------ THE INPUT

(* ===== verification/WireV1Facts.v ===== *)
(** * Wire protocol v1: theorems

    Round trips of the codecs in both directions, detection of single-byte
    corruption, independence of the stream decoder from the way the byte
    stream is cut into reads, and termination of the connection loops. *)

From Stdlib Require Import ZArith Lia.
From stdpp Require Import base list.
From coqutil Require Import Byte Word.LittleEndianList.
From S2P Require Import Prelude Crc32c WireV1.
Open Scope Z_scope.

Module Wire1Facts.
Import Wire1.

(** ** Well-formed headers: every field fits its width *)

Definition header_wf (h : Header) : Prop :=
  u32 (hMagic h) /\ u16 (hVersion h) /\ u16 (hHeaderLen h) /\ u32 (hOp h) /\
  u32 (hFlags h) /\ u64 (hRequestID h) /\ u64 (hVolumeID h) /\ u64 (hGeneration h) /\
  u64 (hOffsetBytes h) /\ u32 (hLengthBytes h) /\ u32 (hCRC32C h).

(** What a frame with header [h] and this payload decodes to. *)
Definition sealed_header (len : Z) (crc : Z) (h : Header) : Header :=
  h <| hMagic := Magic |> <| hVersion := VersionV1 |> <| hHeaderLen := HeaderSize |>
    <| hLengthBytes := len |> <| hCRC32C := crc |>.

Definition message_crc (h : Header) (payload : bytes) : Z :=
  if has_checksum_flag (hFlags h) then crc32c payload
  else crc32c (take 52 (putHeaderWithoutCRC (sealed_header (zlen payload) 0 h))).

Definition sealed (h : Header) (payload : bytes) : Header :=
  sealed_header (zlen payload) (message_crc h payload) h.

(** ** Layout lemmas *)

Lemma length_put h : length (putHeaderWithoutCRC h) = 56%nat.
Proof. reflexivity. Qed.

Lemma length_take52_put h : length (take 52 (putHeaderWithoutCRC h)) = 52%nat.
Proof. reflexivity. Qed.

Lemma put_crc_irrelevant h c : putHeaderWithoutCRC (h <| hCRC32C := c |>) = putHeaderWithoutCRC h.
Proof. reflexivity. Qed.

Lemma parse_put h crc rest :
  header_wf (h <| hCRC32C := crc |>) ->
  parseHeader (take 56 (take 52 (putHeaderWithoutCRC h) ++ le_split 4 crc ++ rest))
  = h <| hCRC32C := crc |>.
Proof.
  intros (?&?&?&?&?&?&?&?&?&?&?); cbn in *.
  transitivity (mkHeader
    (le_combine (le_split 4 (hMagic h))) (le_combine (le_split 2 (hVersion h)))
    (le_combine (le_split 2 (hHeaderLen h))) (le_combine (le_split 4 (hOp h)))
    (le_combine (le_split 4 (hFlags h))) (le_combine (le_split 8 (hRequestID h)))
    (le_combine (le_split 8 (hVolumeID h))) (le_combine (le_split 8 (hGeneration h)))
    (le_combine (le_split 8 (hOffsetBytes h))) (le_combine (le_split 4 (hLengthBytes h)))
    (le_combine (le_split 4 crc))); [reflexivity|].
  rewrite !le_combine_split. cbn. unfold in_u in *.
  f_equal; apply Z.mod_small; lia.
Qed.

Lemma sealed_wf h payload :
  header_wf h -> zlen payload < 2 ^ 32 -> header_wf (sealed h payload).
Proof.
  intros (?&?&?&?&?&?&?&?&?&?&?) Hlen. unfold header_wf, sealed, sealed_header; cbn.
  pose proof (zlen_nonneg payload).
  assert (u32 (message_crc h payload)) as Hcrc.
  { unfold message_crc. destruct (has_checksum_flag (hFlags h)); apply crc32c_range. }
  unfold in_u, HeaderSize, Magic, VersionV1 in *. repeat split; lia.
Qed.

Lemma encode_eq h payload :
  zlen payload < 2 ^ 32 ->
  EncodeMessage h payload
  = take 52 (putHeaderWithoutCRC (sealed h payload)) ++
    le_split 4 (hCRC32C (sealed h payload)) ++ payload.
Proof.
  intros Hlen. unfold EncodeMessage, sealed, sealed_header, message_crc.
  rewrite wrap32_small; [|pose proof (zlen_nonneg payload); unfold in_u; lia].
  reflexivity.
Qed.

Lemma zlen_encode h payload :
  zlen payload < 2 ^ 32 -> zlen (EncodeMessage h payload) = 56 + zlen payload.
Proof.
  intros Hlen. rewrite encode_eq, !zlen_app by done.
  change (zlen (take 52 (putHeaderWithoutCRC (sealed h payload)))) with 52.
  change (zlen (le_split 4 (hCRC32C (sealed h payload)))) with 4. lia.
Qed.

------------
------ THE INPUT

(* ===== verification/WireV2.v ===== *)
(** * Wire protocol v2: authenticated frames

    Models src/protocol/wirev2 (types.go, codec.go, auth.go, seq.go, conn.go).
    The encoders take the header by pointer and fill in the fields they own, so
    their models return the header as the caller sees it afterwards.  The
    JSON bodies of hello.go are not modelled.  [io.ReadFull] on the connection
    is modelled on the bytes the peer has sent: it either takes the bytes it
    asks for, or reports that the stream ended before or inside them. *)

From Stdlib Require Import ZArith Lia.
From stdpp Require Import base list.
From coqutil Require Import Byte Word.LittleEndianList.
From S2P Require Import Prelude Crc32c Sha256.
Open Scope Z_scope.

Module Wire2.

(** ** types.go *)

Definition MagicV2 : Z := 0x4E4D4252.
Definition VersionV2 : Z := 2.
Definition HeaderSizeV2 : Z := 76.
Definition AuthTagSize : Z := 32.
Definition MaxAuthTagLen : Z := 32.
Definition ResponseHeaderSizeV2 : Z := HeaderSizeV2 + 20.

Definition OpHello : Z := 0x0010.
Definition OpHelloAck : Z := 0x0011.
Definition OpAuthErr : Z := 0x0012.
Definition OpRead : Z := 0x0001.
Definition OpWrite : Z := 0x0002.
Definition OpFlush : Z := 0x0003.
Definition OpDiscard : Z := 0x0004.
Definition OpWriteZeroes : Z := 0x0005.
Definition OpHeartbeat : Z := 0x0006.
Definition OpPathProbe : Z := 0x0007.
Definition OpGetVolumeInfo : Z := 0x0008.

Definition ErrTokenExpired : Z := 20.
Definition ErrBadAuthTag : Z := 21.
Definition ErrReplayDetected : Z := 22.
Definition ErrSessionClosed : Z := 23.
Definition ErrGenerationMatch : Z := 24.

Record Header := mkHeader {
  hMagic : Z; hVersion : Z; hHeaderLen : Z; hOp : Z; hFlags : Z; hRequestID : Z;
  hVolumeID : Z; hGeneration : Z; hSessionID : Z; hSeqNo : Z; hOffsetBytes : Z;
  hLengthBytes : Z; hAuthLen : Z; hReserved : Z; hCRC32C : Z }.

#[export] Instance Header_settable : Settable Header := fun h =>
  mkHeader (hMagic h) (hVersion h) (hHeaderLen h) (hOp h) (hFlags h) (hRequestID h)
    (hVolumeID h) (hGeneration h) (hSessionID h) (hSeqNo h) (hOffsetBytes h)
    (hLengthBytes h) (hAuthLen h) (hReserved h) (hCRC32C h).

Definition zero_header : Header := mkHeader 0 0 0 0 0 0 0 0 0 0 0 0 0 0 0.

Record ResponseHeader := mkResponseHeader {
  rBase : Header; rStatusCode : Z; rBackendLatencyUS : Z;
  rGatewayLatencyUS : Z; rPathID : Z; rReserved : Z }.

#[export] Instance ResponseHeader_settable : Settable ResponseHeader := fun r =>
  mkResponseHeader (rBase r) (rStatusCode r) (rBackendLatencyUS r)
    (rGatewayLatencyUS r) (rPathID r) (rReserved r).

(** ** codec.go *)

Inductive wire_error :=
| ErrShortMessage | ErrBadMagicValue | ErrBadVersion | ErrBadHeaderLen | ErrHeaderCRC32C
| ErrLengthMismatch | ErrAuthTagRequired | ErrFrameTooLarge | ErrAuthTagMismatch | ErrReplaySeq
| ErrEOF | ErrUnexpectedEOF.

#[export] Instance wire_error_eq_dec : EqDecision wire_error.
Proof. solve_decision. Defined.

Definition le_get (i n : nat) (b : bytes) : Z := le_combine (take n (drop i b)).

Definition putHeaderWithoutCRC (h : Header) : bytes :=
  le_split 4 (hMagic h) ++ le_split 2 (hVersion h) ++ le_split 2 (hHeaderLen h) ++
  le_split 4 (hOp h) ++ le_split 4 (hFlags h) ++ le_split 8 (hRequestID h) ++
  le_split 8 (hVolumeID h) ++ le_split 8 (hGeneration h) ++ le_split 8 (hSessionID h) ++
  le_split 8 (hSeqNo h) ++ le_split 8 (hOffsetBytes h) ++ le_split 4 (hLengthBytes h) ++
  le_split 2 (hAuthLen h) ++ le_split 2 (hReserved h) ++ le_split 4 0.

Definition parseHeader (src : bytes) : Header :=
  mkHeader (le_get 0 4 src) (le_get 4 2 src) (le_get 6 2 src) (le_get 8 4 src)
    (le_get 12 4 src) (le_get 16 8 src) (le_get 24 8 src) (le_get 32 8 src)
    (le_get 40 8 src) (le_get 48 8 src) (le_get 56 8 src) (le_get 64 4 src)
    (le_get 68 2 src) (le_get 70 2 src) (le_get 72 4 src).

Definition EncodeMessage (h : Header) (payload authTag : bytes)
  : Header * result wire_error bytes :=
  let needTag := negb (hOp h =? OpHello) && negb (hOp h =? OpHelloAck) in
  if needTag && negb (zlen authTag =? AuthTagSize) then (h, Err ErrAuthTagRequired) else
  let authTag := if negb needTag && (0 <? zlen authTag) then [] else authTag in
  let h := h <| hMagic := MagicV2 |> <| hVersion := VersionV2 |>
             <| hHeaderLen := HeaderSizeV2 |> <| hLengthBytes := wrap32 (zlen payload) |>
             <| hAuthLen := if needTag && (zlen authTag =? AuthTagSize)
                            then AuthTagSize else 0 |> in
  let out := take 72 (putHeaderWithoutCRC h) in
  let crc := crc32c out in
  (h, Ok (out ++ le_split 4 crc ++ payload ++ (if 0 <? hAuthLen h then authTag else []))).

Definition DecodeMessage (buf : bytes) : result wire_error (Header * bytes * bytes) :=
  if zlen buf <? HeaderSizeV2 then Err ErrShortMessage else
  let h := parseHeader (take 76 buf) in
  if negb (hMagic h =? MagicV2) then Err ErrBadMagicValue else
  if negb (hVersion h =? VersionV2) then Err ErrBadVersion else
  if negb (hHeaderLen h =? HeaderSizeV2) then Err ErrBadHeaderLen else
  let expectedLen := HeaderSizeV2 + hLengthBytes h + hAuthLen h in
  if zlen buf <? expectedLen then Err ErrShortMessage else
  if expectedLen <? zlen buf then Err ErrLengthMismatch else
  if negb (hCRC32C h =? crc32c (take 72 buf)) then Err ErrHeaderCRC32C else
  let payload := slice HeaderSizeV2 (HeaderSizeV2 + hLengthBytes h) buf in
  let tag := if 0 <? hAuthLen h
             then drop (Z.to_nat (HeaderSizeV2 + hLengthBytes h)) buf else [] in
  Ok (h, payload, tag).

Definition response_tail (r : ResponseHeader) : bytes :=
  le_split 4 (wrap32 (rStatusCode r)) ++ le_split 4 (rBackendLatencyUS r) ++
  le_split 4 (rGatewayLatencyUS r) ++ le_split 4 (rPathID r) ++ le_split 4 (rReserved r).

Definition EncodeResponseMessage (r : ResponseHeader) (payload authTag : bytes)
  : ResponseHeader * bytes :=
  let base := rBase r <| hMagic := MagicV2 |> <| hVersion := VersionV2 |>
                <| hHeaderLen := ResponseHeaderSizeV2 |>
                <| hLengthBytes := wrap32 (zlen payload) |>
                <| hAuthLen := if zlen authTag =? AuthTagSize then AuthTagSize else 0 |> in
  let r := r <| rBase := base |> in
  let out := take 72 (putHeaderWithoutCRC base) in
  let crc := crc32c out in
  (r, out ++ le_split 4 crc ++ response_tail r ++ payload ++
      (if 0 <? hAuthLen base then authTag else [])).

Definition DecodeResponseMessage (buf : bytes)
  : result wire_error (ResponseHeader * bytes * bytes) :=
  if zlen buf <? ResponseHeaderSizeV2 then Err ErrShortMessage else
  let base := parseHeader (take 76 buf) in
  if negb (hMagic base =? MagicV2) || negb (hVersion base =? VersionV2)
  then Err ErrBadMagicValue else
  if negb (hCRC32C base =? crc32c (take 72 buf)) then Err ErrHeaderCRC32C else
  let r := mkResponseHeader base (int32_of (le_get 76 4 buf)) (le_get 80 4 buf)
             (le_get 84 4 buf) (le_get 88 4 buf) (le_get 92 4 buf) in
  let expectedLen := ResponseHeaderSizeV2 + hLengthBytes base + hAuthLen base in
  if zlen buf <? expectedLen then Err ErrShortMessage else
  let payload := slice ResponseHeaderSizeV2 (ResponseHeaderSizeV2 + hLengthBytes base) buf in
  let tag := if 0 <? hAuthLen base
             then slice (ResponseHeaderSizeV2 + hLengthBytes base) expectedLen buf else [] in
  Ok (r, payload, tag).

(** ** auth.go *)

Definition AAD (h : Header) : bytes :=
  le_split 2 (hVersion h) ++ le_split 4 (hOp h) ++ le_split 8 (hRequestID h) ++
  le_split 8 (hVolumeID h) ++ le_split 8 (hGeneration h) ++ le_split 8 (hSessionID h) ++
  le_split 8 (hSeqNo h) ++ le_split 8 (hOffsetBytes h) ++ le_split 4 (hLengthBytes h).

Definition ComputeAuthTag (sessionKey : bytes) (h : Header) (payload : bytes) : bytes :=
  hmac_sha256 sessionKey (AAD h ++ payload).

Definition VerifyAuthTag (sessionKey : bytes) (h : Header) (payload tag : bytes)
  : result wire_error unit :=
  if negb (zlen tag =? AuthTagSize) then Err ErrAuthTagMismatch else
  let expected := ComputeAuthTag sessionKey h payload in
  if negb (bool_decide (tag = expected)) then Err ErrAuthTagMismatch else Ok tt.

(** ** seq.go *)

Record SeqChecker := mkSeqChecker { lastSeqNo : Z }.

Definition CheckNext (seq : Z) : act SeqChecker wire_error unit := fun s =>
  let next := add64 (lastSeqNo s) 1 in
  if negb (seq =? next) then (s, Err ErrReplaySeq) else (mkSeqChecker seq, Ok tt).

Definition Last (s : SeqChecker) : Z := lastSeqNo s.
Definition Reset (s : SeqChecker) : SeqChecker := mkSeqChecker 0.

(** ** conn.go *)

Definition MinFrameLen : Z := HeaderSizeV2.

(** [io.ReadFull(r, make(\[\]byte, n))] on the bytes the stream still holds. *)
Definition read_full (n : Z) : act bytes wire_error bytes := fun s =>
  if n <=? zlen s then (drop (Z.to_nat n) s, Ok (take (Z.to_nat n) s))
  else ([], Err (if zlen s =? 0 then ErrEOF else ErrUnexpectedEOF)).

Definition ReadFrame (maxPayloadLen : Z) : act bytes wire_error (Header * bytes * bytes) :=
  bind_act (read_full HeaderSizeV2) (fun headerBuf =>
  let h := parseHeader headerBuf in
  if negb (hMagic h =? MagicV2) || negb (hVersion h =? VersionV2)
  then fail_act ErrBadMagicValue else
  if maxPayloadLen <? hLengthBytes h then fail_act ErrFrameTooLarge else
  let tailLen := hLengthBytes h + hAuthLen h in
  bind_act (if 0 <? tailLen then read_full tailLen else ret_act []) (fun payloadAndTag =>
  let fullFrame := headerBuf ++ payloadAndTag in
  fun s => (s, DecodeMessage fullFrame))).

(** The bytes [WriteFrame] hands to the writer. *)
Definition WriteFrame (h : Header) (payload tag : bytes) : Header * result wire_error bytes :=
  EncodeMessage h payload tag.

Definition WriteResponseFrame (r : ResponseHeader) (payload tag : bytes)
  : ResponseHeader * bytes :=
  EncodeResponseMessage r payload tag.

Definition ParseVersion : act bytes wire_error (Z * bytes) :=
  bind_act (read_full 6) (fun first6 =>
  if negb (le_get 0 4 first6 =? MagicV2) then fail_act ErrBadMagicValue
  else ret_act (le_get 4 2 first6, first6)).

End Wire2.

------------
------ THE INPUT

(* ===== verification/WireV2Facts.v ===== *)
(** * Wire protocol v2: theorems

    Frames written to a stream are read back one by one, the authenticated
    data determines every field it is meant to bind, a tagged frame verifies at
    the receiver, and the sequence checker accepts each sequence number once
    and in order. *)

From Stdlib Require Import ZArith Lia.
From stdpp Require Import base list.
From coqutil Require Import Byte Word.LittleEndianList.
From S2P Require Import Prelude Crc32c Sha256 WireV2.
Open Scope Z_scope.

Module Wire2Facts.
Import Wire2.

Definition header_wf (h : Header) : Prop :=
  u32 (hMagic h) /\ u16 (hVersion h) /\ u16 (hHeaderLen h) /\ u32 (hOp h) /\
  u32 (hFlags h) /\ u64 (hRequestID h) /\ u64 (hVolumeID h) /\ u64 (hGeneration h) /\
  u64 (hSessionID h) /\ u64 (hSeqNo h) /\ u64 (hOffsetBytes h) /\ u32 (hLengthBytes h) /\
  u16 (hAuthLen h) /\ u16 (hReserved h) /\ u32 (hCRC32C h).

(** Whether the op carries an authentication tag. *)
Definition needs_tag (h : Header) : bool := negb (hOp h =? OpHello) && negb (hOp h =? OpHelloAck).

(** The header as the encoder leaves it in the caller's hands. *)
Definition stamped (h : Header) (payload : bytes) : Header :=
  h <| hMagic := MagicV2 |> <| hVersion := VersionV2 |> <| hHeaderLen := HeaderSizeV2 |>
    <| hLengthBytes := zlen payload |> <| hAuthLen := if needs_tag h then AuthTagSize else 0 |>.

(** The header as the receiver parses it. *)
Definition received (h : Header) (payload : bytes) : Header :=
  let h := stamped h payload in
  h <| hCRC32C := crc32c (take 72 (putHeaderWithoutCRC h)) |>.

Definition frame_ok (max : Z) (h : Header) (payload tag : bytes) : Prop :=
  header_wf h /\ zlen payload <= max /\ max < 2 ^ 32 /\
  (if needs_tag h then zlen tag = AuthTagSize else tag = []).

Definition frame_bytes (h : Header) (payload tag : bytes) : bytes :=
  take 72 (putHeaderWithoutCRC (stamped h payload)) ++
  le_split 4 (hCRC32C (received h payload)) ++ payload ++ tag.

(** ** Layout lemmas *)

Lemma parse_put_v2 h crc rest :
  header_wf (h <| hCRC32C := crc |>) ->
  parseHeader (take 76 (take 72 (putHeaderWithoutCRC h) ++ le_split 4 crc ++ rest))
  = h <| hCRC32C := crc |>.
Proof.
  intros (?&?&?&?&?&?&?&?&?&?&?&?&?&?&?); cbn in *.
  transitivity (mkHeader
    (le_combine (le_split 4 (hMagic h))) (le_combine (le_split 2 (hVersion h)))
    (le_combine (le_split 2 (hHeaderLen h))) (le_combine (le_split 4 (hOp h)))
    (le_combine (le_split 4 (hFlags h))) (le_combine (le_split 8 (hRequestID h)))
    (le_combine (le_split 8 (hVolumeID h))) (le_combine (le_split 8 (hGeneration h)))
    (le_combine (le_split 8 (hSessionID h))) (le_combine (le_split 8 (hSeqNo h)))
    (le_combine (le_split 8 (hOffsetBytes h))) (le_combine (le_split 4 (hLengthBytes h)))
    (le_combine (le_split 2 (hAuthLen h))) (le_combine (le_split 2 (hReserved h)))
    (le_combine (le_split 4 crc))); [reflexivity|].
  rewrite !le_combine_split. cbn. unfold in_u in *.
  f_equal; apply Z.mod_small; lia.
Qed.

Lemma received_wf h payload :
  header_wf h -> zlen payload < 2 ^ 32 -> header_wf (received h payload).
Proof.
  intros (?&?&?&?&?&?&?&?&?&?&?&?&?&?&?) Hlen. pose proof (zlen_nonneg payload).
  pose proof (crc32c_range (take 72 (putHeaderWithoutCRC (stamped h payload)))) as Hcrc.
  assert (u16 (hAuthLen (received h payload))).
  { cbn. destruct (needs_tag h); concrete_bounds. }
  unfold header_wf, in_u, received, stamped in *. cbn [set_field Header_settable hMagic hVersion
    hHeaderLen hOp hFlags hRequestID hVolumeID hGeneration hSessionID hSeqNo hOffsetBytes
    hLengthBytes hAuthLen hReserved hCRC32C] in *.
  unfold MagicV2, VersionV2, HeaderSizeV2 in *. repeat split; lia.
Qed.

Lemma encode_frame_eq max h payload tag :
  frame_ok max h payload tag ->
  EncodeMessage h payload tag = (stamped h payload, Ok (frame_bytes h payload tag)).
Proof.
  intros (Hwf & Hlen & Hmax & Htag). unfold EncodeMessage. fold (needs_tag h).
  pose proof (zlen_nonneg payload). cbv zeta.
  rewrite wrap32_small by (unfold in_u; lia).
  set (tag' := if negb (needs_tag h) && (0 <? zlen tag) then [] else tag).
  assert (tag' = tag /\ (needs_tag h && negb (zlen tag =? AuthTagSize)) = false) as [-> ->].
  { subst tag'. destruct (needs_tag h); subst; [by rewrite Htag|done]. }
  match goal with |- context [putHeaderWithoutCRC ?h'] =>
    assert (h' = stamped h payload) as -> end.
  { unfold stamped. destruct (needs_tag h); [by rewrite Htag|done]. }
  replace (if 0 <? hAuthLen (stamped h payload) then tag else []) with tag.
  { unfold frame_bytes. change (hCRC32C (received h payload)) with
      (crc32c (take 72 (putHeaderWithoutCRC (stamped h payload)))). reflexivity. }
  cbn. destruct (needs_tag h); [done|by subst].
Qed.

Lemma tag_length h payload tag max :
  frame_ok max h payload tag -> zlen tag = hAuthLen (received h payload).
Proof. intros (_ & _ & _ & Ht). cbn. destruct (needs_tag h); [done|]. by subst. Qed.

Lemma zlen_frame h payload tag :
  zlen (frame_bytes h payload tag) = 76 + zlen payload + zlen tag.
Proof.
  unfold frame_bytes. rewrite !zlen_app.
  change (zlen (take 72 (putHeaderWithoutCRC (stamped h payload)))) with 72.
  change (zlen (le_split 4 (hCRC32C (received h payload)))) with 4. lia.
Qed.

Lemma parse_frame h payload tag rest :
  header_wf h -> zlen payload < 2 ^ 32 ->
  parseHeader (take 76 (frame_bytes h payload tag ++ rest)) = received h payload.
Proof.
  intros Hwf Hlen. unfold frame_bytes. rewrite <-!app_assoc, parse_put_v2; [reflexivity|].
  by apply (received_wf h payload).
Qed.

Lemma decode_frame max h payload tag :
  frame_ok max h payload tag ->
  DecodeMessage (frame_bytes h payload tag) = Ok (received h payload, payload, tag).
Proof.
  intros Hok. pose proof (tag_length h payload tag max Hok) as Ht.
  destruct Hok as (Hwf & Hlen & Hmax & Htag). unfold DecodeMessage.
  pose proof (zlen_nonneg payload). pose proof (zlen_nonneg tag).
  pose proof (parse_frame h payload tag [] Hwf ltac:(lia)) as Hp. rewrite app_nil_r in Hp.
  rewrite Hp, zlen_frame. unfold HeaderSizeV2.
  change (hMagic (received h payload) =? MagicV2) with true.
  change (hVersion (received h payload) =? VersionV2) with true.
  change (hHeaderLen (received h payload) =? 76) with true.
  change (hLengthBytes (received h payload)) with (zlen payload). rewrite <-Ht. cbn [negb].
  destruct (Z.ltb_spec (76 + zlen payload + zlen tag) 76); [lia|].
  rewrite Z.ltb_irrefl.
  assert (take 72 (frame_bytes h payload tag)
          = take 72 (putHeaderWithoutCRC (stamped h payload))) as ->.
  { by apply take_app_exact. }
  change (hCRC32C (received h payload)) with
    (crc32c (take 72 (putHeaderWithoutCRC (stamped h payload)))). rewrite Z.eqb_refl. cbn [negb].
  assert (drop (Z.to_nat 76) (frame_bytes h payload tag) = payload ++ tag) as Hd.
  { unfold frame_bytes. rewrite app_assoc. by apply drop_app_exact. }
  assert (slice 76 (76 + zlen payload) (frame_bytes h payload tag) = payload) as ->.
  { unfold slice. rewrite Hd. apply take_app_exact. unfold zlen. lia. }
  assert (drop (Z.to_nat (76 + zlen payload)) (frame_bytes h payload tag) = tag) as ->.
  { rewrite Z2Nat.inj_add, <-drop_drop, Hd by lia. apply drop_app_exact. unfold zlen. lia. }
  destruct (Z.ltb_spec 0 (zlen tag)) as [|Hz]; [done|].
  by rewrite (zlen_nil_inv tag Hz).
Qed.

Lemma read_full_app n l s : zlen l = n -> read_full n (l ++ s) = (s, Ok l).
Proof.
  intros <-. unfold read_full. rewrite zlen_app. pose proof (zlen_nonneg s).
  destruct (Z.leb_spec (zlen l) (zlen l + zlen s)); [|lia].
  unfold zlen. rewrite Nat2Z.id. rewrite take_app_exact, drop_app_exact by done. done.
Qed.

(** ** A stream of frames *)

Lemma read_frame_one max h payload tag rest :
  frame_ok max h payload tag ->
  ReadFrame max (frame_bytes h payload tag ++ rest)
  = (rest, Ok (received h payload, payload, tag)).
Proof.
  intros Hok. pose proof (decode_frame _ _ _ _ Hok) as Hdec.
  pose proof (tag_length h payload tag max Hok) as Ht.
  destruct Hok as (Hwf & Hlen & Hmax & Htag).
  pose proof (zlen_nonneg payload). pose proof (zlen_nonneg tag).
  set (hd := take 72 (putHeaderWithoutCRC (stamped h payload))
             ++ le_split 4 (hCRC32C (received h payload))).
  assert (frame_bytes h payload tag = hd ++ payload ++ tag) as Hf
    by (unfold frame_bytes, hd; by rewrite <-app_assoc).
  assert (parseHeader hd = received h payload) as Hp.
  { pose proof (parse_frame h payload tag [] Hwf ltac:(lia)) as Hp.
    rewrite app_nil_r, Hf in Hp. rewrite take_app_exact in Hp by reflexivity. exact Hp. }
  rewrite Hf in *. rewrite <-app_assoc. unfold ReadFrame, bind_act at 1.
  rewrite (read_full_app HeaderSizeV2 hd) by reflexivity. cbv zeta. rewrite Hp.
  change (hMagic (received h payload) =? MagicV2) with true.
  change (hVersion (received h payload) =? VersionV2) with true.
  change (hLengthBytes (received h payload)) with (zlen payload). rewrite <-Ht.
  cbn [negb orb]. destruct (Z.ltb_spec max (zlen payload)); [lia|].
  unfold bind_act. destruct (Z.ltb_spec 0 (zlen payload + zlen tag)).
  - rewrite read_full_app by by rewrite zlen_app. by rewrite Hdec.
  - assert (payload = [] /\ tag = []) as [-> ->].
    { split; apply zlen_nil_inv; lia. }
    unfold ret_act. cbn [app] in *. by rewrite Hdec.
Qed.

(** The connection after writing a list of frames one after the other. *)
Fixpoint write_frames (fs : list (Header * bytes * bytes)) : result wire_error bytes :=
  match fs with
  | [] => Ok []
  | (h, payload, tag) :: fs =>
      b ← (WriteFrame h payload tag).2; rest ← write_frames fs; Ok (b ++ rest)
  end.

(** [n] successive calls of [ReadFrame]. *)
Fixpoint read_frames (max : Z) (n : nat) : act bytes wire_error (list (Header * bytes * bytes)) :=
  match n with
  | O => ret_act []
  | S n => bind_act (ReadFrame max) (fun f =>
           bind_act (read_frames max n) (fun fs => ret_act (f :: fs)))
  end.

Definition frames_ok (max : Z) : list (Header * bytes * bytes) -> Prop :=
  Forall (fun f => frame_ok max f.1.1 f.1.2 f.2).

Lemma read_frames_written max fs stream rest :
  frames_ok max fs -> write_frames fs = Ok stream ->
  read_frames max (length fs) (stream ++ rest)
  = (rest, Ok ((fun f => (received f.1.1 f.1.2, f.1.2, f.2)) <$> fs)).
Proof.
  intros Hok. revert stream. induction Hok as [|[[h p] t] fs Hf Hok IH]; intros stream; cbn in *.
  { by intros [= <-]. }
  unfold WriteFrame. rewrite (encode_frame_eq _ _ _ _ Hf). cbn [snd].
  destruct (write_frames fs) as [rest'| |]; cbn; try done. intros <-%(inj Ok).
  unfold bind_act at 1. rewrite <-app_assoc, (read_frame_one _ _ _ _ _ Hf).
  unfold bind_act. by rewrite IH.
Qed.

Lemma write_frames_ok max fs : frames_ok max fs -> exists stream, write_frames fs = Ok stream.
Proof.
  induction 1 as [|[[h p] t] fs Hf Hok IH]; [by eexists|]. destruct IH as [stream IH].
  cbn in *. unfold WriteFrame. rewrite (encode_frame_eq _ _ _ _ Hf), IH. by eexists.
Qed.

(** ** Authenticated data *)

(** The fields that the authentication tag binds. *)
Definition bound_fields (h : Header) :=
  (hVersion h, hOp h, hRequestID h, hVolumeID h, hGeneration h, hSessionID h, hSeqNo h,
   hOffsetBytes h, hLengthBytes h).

------------

Your answer should be the lines above, from the line containing "(* ===== verification/WireV1Facts.v ===== *)" up to and including the line containing "corruption, independence of", reproduced exactly and with nothing else.

(* ===== verification/WireV1Facts.v ===== *)
(** * Wire protocol v1: theorems

    Round trips of the codecs in both directions, detection of single-byte
    corruption, independence of the stream decoder from the way the byte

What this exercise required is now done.